Dès que les petits me virent éveillée, ils quittèrent le giron de leur père pour venir me grimper dessus. L’un d’eux – la fille, Cerin (prononcez Kéline) – attrapa mon sein droit, tandis que l’autre mordait joyeusement dans le gauche.

— Doucement, petits monstres, les morigénai-je, dérangeant leur repas.

Nínim, l’aîné, en régurgita une partie. Il tétait moins bien que sa sœur. Je l’essuyai en soupirant, tandis que Ren, à côté, ouvrait un œil. Avisant ce qui se passait, d’un geste nonchalant, il appela un eyslyn. Un ordre en ældarin fusa, et chacun des deux monstres fut soulevé par ces créatures volantes et remis dare-dare dans leur panier, duquel Ren venait apparemment de les sortir.

— Ça va ? me demanda Ren en se penchant sur ma poitrine d’un air concerné.

Je me hâtai de cacher mon téton mordu.

— Ce n’est rien, lui répondis-je. Ils avaient très faim, c’est tout.

Ren s’était redressé.

— Je ne veux pas qu’ils te fassent mal, m’informa-t-il. Tu devrais sans doute être moins permissive avec eux. Lorsqu’ils te mordent, tire-leur la queue. C’est comme ça que ma mère faisait quand j’étais petit. Je l’ai mordue deux ou trois fois, puis j’ai vite arrêté, tu peux me croire.

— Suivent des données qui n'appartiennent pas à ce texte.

(** * tixte_exporter: a shallow embedding of the resumable download engine

    The development follows [tixte_exporter.py]: the path helpers of
    [os.path] the script relies on, the completion ledger
    ([load_downloaded] / [save_downloaded]), the URL builder
    ([construct_url]), the retrying fetcher ([download_file]) and the
    per-row body of the batch loop of [main].

    Conventions of the model.
    - A Python [str] is a list of characters; a character is a code point
      in the range 0..255 ([ascii]).  Paths follow [posixpath].
    - The file system is a finite map from resolved node paths (lists of
      component names below the root) to nodes; there are no symbolic links
      and no permissions.  The ledger file [downloaded.log] is kept as a
      separate component of the world, so runs in which a save path
      designates the ledger file itself are not covered.
    - Python floats (delays, speeds, clock readings) are exact rationals.
    - The network, the random generator and [glob.glob] are oracles of the
      environment; the detailed log and the terminal display are not
      modelled. *)

From Stdlib Require Import Ascii QArith.
From Stdlib Require String.
From stdpp Require Import base option list gmap strings.

Local Open Scope Z_scope.
Local Open Scope list_scope.

(** ** Text *)

Abbreviation text := (list ascii).
(** * fintrix-shopify-server: order/payment correlation and reconciliation

    A shallow embedding of [src/index.js] and the properties of its
    reference generator, in-memory correlation maps, webhook verifiers and
    request handlers.

    [src/index.js] holds two versions of the server one after the other.
    Lines 1-201 are the current one (its comments mark the handlers as
    FIXED); it is embedded at top level.  Lines 203-395 are the earlier
    version; the parts of it that differ and matter here are embedded in
    [Module Legacy]. *)

From Stdlib Require Import ZArith NArith Strings.String Strings.Ascii.
From Stdlib Require Import Numbers.DecimalString Numbers.DecimalN Numbers.DecimalZ.
From Stdlib Require Import Numbers.DecimalPos Numbers.DecimalFacts.
From stdpp Require Import gmap strings list.

Local Open Scope string_scope.

(** ** JavaScript values

    The handlers read fields of parsed JSON bodies and of the gateway's
    reply.  What the code does with such a field only depends on whether it
    is a string, on its truthiness, and (for [order.id]) on [toString()], so
    scalar JSON values are enough; numbers are the integers.  [JUndef] is a
    field that is absent. *)

Inductive jsval : Type :=
| JUndef
| JNull
| JBool (b : bool)
| JNum (z : Z)
| JStr (s : string).

#[global] Instance jsval_eq_dec : EqDecision jsval.
Proof. solve_decision. Defined.

(** [if (v)], [!v], [a || b]. *)
Definition truthy (v : jsval) : bool :=
  match v with
  | JUndef | JNull => false
  | JBool b => b
  | JNum z => negb (z =? 0)%Z
  | JStr s => negb (s =? "")
  end.

Definition js_or (a b : jsval) : jsval := if truthy a then a else b.

(** [v === 'lit'] and [v === true]. *)
Definition strict_eq_str (v : jsval) (lit : string) : bool :=
  match v with
  | JStr s => s =? lit
  | _ => false
  end.

Definition strict_eq_true (v : jsval) : bool :=
  match v with
  | JBool true => true
  | _ => false
  end.

(** Decimal rendering of a number in a string concatenation.  [Date.now()]
    is a count of milliseconds, rendered with its decimal digits. *)
Definition dec (n : N) : string := NilZero.string_of_uint (N.to_uint n).

Definition dec_Z (z : Z) : string := NilZero.string_of_int (Z.to_int z).

(** [v.toString()]; [None] is the TypeError of calling it on [undefined]
    or [null]. *)
Definition toString (v : jsval) : option string :=
  match v with
  | JUndef | JNull => None
  | JBool true => Some "true"
  | JBool false => Some "false"
  | JNum z => Some (dec_Z z)
  | JStr s => Some s
  end.

(** ** Reference generator (index.js:74)

    [const refId = 'LIK' + orderId + Date.now();] *)
Definition refId (orderId : string) (now : N) : string :=
  ("LIK" +:+ orderId) +:+ dec now.

(** ** Extraction of the order id (index.js:131-132)

    [order_id.match(/LIK(\d+)/)]: the leftmost position at which [LIK] is
    followed by a digit; group 1 is the longest run of digits there. *)
Definition is_digit (c : ascii) : bool :=
  (48 <=? nat_of_ascii c)%nat && (nat_of_ascii c <=? 57)%nat.

Fixpoint take_digits (s : string) : string :=
  match s with
  | String c s' => if is_digit c then String c (take_digits s') else ""
  | EmptyString => ""
  end.

(** The pattern tried at the start of [s]. *)
Definition match_LIK_here (s : string) : option string :=
  match s with
  | String "L" (String "I" (String "K" rest)) =>
      match take_digits rest with
      | EmptyString => None
      | d => Some d
      end
  | _ => None
  end.

(** The pattern tried at every position, left to right. *)
Fixpoint match_LIK (s : string) : option string :=
  match match_LIK_here s with
  | Some d => Some d
  | None =>
      match s with
      | String _ s' => match_LIK s'
      | EmptyString => None
      end
  end.

(** [status.toUpperCase()], on strings held as their UTF-8 bytes.  The
    letters a-z are shifted.  Of the characters outside ASCII only two have
    an upper-case form written with the letters of SUCCESS: the long s
    (U+017F, bytes 197 191), which becomes S, and the sharp s (U+00DF, bytes
    195 159), which becomes SS; both are mapped as JavaScript maps them.
    The bytes of every other character outside ASCII are kept: its
    upper-case form has a character that is no ASCII letter of SUCCESS, so
    the comparison with ['SUCCESS'] comes out the same. *)
Definition upper_ascii (c : ascii) : ascii :=
  let n := nat_of_ascii c in
  if (97 <=? n)%nat && (n <=? 122)%nat then ascii_of_nat (n - 32) else c.

Definition is_long_s (c1 c2 : ascii) : bool :=
  (nat_of_ascii c1 =? 197)%nat && (nat_of_ascii c2 =? 191)%nat.

Definition is_sharp_s (c1 c2 : ascii) : bool :=
  (nat_of_ascii c1 =? 195)%nat && (nat_of_ascii c2 =? 159)%nat.

Fixpoint toUpperCase (s : string) : string :=
  match s with
  | EmptyString => ""
  | String c s' =>
      match s' with
      | String c2 s'' =>
          if is_long_s c c2 then String "S" (toUpperCase s'')
          else if is_sharp_s c c2 then String "S" (String "S" (toUpperCase s''))
          else String (upper_ascii c) (toUpperCase s')
      | EmptyString => String (upper_ascii c) ""
      end
  end.
(** * JITLink MachO/arm64: relocation parser, GOT and stubs builder, fixup applier

    A shallow embedding of [llvm/lib/ExecutionEngine/JITLink/MachO_arm64.cpp].

    - Fixed-width C++ integers are [Z] with the wrap-around written out
      ([u32], [u64], [s32], [s64]).
    - Block content and working memory are lists of bytes, read and written
      little-endian ([readLE], [writeLE]).
    - The link graph is a record of sections, blocks, external addressables
      and symbols; pointers are indices into these vectors, and in-place
      mutation ([addEdge], [setTarget], [setKind]) is a functional update at
      the index.
    - Fallible code returns an [Outcome]: a value, an [llvm::Error], or an
      abnormal end (failed [assert], [llvm_unreachable], fatal error, access
      outside a buffer, a call into code outside the file that does not
      return).
    - Functions that the file calls and does not define are parameters: the
      symbol lookups of the graph builder, and [getGenericEdgeKindName],
      which names the edge kinds that the file does not name when an error
      message is built. The output of [LLVM_DEBUG] is not modelled: debug
      output is taken to be switched off. *)

From Stdlib Require Import ZArith Lia.
From stdpp Require Import prelude gmap strings.
From coqutil Require Import Z.bitblast Z.PushPullMod.

Local Open Scope Z_scope.

(** ** Machine integers *)

Module Int.

Definition wrap (w : Z) (x : Z) : Z := x mod 2 ^ w.

(** Two's complement reading of the low [w] bits of [x]. *)
Definition signed (w : Z) (x : Z) : Z :=
  let u := wrap w x in
  if u <? 2 ^ (w - 1) then u else u - 2 ^ w.

Definition u8 := wrap 8.
Definition u32 := wrap 32.
Definition u64 := wrap 64.
Definition s32 := signed 32.
Definition s64 := signed 64.

End Int.
Export Int.

(** ** Little-endian memory access *)

Module Mem.

(** [n] bytes starting at [off], or [None] when the access leaves the
    buffer (undefined behaviour in the C++ code). *)
Definition slice (mem : list Z) (off : Z) (n : nat) : option (list Z) :=
  if (0 <=? off) && (off + Z.of_nat n <=? Z.of_nat (length mem))
  then Some (take n (drop (Z.to_nat off) mem))
  else None.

— Faut bien qu’ils mangent, maugréai-je en me rhabillant. Ce sont des bébés, Ren. Des bébés qui, pour l’instant, ne savent pas parler. De toute façon, il faudra que je leur redonne dans deux heures, alors quitte à en chier...

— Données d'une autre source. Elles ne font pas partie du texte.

(** * Copy-trading pipeline of the Solana trading bot

    A shallow embedding of [app/core/solana_client.py] (notification
    handling and transaction classification) and [app/core/bot_manager.py]
    (copy policy, history ring, statistics, history paging), together with
    the properties of the design document that concern them.

    Python values are modelled as the interpreter has them: [int] as [Z],
    [float] as IEEE-754 binary64 ([spec_float]), [Optional[T]] as [option],
    decoded JSON as a tree, exceptions as an error result. *)

From Stdlib Require Import ZArith List String Ascii Bool Lia.
From Stdlib Require Import Floats.SpecFloat.
Import ListNotations.

Set Warnings "-register-all".

Local Open Scope string_scope.
Local Open Scope list_scope.
Local Open Scope Z_scope.

(** ** Python floats *)

(** A Python [float] is a binary64 number; comparisons are those of
    IEEE-754 (every comparison with a NaN is false). *)
Definition float := spec_float.

Definition float_prec : Z := 53.
Definition float_emax : Z := 1024.

(** [a < b] *)
Definition float_lt (a b : float) : bool := SFltb a b.
(** [a > b] *)
Definition float_gt (a b : float) : bool := SFltb b a.
(** [a >= b] *)
Definition float_ge (a b : float) : bool := SFleb b a.
(** [a + b] *)
Definition float_add (a b : float) : float := SFadd float_prec float_emax a b.

(** [bool(x)] of a float: false exactly for [0.0] and [-0.0]; NaN is true. *)
Definition float_bool (x : float) : bool :=
  match x with
  | S754_zero _ => false
  | _ => true
  end.

(** The literals that occur in the configuration defaults and in the
    scenarios of the design document, as binary64 values. *)
Definition f_zero : float := S754_zero false.
Definition f_0_0005 : float := S754_finite false 4611686018427388 (-63).
Definition f_0_001 : float := S754_finite false 4611686018427388 (-62).
Definition f_0_1 : float := S754_finite false 7205759403792794 (-56).
Definition f_0_3 : float := S754_finite false 5404319552844595 (-54).
Definition f_0_5 : float := S754_finite false 4503599627370496 (-53).
Definition f_0_8 : float := S754_finite false 7205759403792794 (-53).
Definition f_1_0 : float := S754_finite false 4503599627370496 (-52).

(** ** Decoded JSON *)

(** What [response.json()] and [json.loads] produce.  An object is kept as
    its key/value pairs in order; [dict_get] reads the first binding of a
    key. *)
Inductive json : Type :=
| JNull
| JBool (b : bool)
| JInt (z : Z)
| JFloat (f : float)
| JStr (s : string)
| JList (l : list json)
| JDict (kv : list (string * json)).

Fixpoint dict_get (kv : list (string * json)) (key : string) : option json :=
  match kv with
  | [] => None
  | (k, v) :: rest => if String.eqb k key then Some v else dict_get rest key
  end.

(** [bool(v)], as used by [if v:] and [if not v:]. *)
Definition truthy (v : json) : bool :=
  match v with
  | JNull => false
  | JBool b => b
  | JInt z => negb (z =? 0)
  | JFloat f => float_bool f
  | JStr s => negb (String.eqb s "")
  | JList l => match l with [] => false | _ => true end
  | JDict kv => match kv with [] => false | _ => true end
  end.

(** [v == 0]: true for the integer zero, for [False] and for a float zero. *)
Definition py_eq_zero (v : json) : bool :=
  match v with
  | JInt z => z =? 0
  | JBool b => negb b
  | JFloat f => negb (float_bool f)
  | _ => false
  end.

(** ** Exceptions *)

Inductive exn : Type :=
| AttributeError
| TypeError
| IndexError
| KeyError
| ValueError
| ValidationError.

Inductive result (A : Type) : Type :=
| Ok (a : A)
| Raise (e : exn).

Arguments Ok {A} a.
Arguments Raise {A} e.

Definition bind {A B : Type} (m : result A) (k : A -> result B) : result B :=
  match m with
  | Ok a => k a
  | Raise e => Raise e
  end.

Notation "x <- m ;; k" := (bind m (fun x => k))
  (at level 61, m at next level, right associativity).

(** [try: body  except Exception as e: handler] *)
Definition try_except {A : Type} (body : result A) (handler : exn -> result A)
  : result A :=
  match body with
  | Ok a => Ok a
  | Raise e => handler e
  end.

(** [obj.get(key, default)]: only a dict has [get]. *)
Definition py_get (obj : json) (key : string) (default : json) : result json :=
  match obj with
  | JDict kv =>
      match dict_get kv key with
      | Some v => Ok v
      | None => Ok default
      end
  | _ => Raise AttributeError
  end.

Fixpoint string_chars (s : string) : list json :=
  match s with
  | EmptyString => []
  | String c rest => JStr (String c EmptyString) :: string_chars rest
  end.

(** The elements a [for] loop visits: the items of a list, the keys of a
    dict, the characters of a string; anything else is not iterable. *)
Definition py_iter (obj : json) : result (list json) :=
  match obj with
  | JList l => Ok l
  | JDict kv => Ok (map (fun p => JStr (fst p)) kv)
  | JStr s => Ok (string_chars s)
  | _ => Raise TypeError
  end.

(** [obj[0]] *)
Definition py_getitem0 (obj : json) : result json :=
  match obj with
  | JList (x :: _) => Ok x
  | JList [] => Raise IndexError
  | JStr (String c _) => Ok (JStr (String c EmptyString))
  | JStr EmptyString => Raise IndexError
  | JDict _ => Raise KeyError
  | _ => Raise TypeError
  end.

(** ** Data model ([app/models/schemas.py]) *)

Inductive TransactionType : Type :=
| SOL_TRANSFER
| SPL_TRANSFER
| RAYDIUM_SWAP
| PROGRAM_INTERACTION
| UNKNOWN.

Definition TransactionType_eqb (a b : TransactionType) : bool :=
  match a, b with
  | SOL_TRANSFER, SOL_TRANSFER
  | SPL_TRANSFER, SPL_TRANSFER
  | RAYDIUM_SWAP, RAYDIUM_SWAP
  | PROGRAM_INTERACTION, PROGRAM_INTERACTION
  | UNKNOWN, UNKNOWN => true
  | _, _ => false
  end.

(** A [datetime] is a point in time; microseconds since the epoch. *)
Definition datetime := Z.

Record WalletConfig : Type := {
  address : string;
  enabled : bool;
  copy_sol : bool;
  copy_spl : bool;
  copy_swaps : bool;
  max_amount : option float
}.

Record TransactionInfo : Type := {
  signature : string;
  block_time : option datetime;
  transaction_type : TransactionType;
  source_wallet : string;
  amount : option float;
  token_mint : option string;
  success : bool;
  error_message : option string;
  raw_data : json
}.

Record CopyTradingStats : Type := {
  total_transactions_copied : Z;
  successful_copies : Z;
  failed_copies : Z;
  total_volume_copied : float;
  sol_transfers_copied : Z;
  spl_transfers_copied : Z;
  swaps_copied : Z;
  last_activity : option datetime
}.

(** [CopyTradingStats()] with the field defaults. *)
Definition CopyTradingStats_default : CopyTradingStats := {|
  total_transactions_copied := 0;
  successful_copies := 0;
  failed_copies := 0;
  total_volume_copied := f_zero;
  sol_transfers_copied := 0;
  spl_transfers_copied := 0;
  swaps_copied := 0;
  last_activity := None
|}.

(** The part of [settings] the pipeline reads. *)
Record Settings : Type := {
  min_transaction_amount : float
}.

Definition default_settings : Settings := {|
  min_transaction_amount := f_0_001
|}.

(** [TransactionInfo(signature=..., ..., raw_data=...)]: the model
    validates its fields; [signature] must be a string and [raw_data] a
    dict, otherwise the constructor raises. *)
Definition new_TransactionInfo (sig : json) (bt : option datetime)
    (ty : TransactionType) (src : string) (amt : option float)
    (mint : option string) (raw : json) : result TransactionInfo :=
  match sig, raw with
  | JStr s, JDict _ =>
      Ok {| signature := s; block_time := bt; transaction_type := ty;
            source_wallet := src; amount := amt; token_mint := mint;
            success := true; error_message := None; raw_data := raw |}
  | _, _ => Raise ValidationError
  end.

(** ** Transaction classification ([app/core/solana_client.py]) *)

Section Classifier.

(** [datetime.fromtimestamp]: the standard library's conversion; it raises
    on values that are not numbers and on numbers outside the platform's
    range.  Nothing is assumed about it. *)
Variable fromtimestamp : json -> result datetime.

(** The loop of [_is_sol_transfer]: the first instruction whose
    [programIdIndex] equals 0 ends it with [True]. *)
Fixpoint sol_transfer_loop (items : list json) : result bool :=
  match items with
  | [] => Ok false
  | instruction :: rest =>
      idx <- py_get instruction "programIdIndex" JNull ;;
      if py_eq_zero idx then Ok true else sol_transfer_loop rest
  end.

Definition _is_sol_transfer (instructions : json) : result bool :=
  items <- py_iter instructions ;;
  sol_transfer_loop items.

Definition _is_spl_transfer (instructions : json) : bool := false.

Definition _is_raydium_swap (instructions : json) : bool := false.

Definition _extract_sol_amount (instructions : json) (source_wallet : string)
  : option float := None.

Definition _extract_spl_amount (instructions : json) (source_wallet : string)
  : option float * option string := (None, None).

Definition _extract_swap_amount (instructions : json) (source_wallet : string)
  : option float := None.

(** The [if]/[elif] cascade: kind, amount and token mint. *)
Definition classify_instructions (instructions : json) (source_wallet : string)
  : result (TransactionType * option float * option string) :=
  is_sol <- _is_sol_transfer instructions ;;
  if is_sol then
    Ok (SOL_TRANSFER, _extract_sol_amount instructions source_wallet, None)
  else if _is_spl_transfer instructions then
    let '(a, m) := _extract_spl_amount instructions source_wallet in
    Ok (SPL_TRANSFER, a, m)
  else if _is_raydium_swap instructions then
    Ok (RAYDIUM_SWAP, _extract_swap_amount instructions source_wallet, None)
  else
    Ok (UNKNOWN, None, None).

Je savais déjà ce qu’il pensait. Il trouvait que j’étais trop proche des petits, et qu’avoir mis en route une deuxième fournée aussi vite était une erreur. Honnêtement, je n’étais pas loin de commencer à le penser moi-même.

Cela faisait des mois que nous voguions à l’aveugle dans une portion désolée de l’Ethereal, sans pouvoir utiliser les vecteurs, cette technologie qui permet les sauts dans l’hyper-espace. Le couloir tramaire que nous avions emprunté pour sauter dans la Trame nous avait mené tout droit dans le Grand Vide. Une erreur de navigation sans doute… Ou un désir d’aventure un peu trop extrême de Ren. Tout ce qu’il y avait en dehors de la Voie n’étant pas cartographié, nous n’avions aucun moyen de savoir où nous nous trouvions ou de programmer le moindre saut. Pour naviguer, Ren se fiait à une espèce d’instinct qu’il prétendait avoir. Je le laissais faire, mais j’avais surtout l’impression qu’il avançait au petit bonheur la chance. De toute façon, j’étais trop accaparée par ma grossesse – qui s’éternisait – et l’allaitement de mes voraces de gosses pour avoir des velléités de pilotage.

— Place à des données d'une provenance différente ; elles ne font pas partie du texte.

(** * Outfit Intelligence Tool: colour extraction, harmony and scoring

    A shallow embedding of the algorithmic core of the repository
    ([js/colorAnalysis.js], [js/garmentDetection.js] and the [Scoring]
    object) together with the properties its specification states and
    further properties of the same code: round trips, ranges and
    invariants of the functions around them.

    Numbers.  JavaScript numbers are IEEE doubles.  Pixel channels, HSL
    components, counts and scores are integers and are modelled as [Z].
    Fractions that the code computes from them (channel / 255, means,
    frequencies, luminances) are modelled exactly, as rationals [Q], and
    a decimal constant such as [0.1] is the rational it is written as.
    [Math.round] is [floor (x + 1/2)].  On integer arguments of the sizes
    that occur (array lengths, image sizes) [Math.floor(n * 0.1)],
    [Math.floor(n * 0.3)], [Math.floor(n * 0.4)] and the like return the
    same integer in double arithmetic as in exact arithmetic; elsewhere
    the exact model can differ from the doubles only where a quantity
    sits within rounding error of a threshold or of a tie of
    [Math.round].  The body-column detector is the exception: it keeps
    its column means and edge strengths in [Float32Array]s and tests an
    average of them against a threshold, so it is modelled in IEEE
    arithmetic itself, with the kernel's binary64 numbers for the
    doubles and a rounding to 24 bits for every store into a
    [Float32Array].
    The scoring engine calls [Math.exp] and [Math.sqrt]; it is modelled
    over the real numbers, extended with [NaN] and the two infinities.

    Texts.  Explanations, details and other display texts that no
    function reads back are left out of the records, as noted at each
    record. *)

From Stdlib Require Import ZArith QArith Qround Qminmax Qabs.
From Stdlib Require Import String Ascii.
From Stdlib Require Import List Bool Lia Lra Lqa Permutation Sorted.
From Stdlib Require Import Reals.
From Stdlib Require Import Floats.
Import ListNotations.

Local Open Scope Z_scope.
(** * Expense tracker: a shallow embedding of [main.py]

    The program is a handful of tool functions over one SQLite table.  Each
    function opens a connection, runs one SQL statement and returns plain
    Python data.  The embedding keeps that shape:

    - the table [expenses] is a list of rows in rowid order, together with
      the [AUTOINCREMENT] counter that SQLite keeps in [sqlite_sequence];
    - the calls of the [sqlite3] module ([connect], [execute], the commit or
      rollback done by [with]) are operations of a small state-and-error
      monad over a [world]; the world also carries a schedule of engine
      faults, so that a failing disk or a lock timeout can be injected at
      any engine call, and a log of the engine calls made;
    - every SQL statement of the source is evaluated clause by clause
      ([WHERE], [GROUP BY] with [SUM], [ORDER BY]);
    - Python [str] values are byte strings (their UTF-8 encoding), which is
      what SQLite's default [BINARY] collation compares;
    - amounts are binary64 floats: one that is not a number is bound as
      [NULL], which the column [amount REAL NOT NULL] refuses; negative
      zero is stored as zero; a [SUM] that is not a number comes back as
      [NULL], that is [None]. *)

From Stdlib Require Import ZArith List String Ascii Bool Lia.
From Stdlib Require Import Sorting.Sorted Sorting.Permutation.
From Stdlib Require Import Floats.PrimFloat.
Import ListNotations.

Ce noir constant, sans une seule étoile, était déprimant. Nous étions seuls dans ce vide immense, la Voie très loin derrière nous. Même si nous l’avions voulu, rien ne disait que nous aurions été capables de rebrousser chemin, sans rien pour nous repérer. C’est pourquoi ce matin-là – j’avais configuré un compteur de temps qui égrenait les heures, les jours et les mois selon le calendrier solarien – lorsque Dea m’annonça qu’elle captait un signal, je sentis mon coeur bondir dans ma cage thoracique.

— Tu crois que c’est Tyrn-an-nnagh ? lui demandai-je. On l’aurait déjà trouvée ?

Dea secoua la tête.

— Cela m’étonnerait. Si c’était si facile… Nous nous sommes enfoncés dans le Grand Vide, certes, mais nous nous trouvons encore relativement proches de la Voie. Si Tyrn-an-nnagh était si près, les ældiens l’auraient su bien plus tôt. Où est le commandant, au fait ?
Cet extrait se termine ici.